У ковчега стоял сухопарый, болезненного вида, чтец Цодик в очках на мясистом, не вязавшемся с его худобой, носу, в лоснящейся, как песец, ермолке, листал священную книгу и что-то тихо и отрешенно бормотал.

Хорош бы я был на его месте, подумал Мирон Александрович и вдруг до боли почувствовал свою отчужденность, свое, сорокалетней давности, сиротство. Нет, таким сирым и неприкаянным он тогда не был. Тогда он был сиротой, среди своих, а теперь? Теперь – сирота среди чужих.

Кто он для них? Что он для них значит? Проезжий, столичный господин. Посудачат, посплетничают и забудут, как прошлогодний снег.

Его поездка на родину, его встреча с началом начал кончается ничем. Ни выигрышем, ни проигрышем, ни прощением, ни проклятием.

Мирон Александрович поднял голову и увидел на хорах Зельду.

Улыбнулся ей.

Помахал рукой.

Народу становилось все больше.

Неужели они все пришли помолиться за душу усопшего Нафтали Спивака?

Дорского оттеснили к задним рядам, туда, где обычно стояли бедняки и нищие, жившие тут же, при синагоге. Он чувствовал их дыхание, запах их пота и богобоязненности, запах кислых щей и отчаяния, запах взопревших бород и немыслимой усталости. Так вот чем пахнет вера его дедов и прадедов!
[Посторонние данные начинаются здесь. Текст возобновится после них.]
(** * slice_recordings.py: utterance slicing, reaction time and duration

    A shallow embedding of [src/mainCode/slice_recordings.py].

    Conventions of the embedding:
    - Python integers are [Z]; frame indices may leave the valid range
      (the left scan can reach [-1], the right scan can reach the length
      of the envelope), so they are never natural numbers here.
    - Floating-point energies, thresholds and times are exact rationals
      [Q] (no rounding); the durations read from the sheet, and the
      reaction times computed from them, may also be NaN.
    - A [while] loop whose number of iterations is not bounded by its
      guard takes a [fuel : nat]; running out of fuel is the outcome
      [OutOfFuel], distinct from every Python result.
    - Python exceptions are the outcome [Raise e]; nothing in the source
      catches an exception, so [Raise] propagates to the top.
    - External libraries (librosa, noisereduce, unidecode, os.path) are
      gathered in the record [libs]; the model is parametric in them. *)

From Stdlib Require Import ZArith QArith List String Ascii Bool Lia Lqa.
Import ListNotations.
Open Scope Z_scope.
Чтец Цодик – бааль крия – поправил очки и возвестил:

– Кто благословил Авраама, Исаака и Иакова, да благословит Маркуса бен Довида за то, что поднялся на амвон для чтения Торы, и за то, что пожертвовал на молельню пятьдесят рублей, а на богадельню – тридцать.

Слова его потонули в гуле и в кликах одобрения.

Это он о Маркусе Фрадкине, отце Зельды, будущем тесте, насмешливо подумал Дорский и протиснулся поближе к амвону. Зельда увидит обоих и после богослужения подойдет.

Но тут синагогу вспорол чей-то поросячий визг:

– Выкрест в молитвенном собрании!

Длинный, пожелтевший от курева палец нацелился на Мирона Александровича и как бы пригвоздил его к стене.

Прихожане стали разглядывать Дорского, толкая друг друга и галдя.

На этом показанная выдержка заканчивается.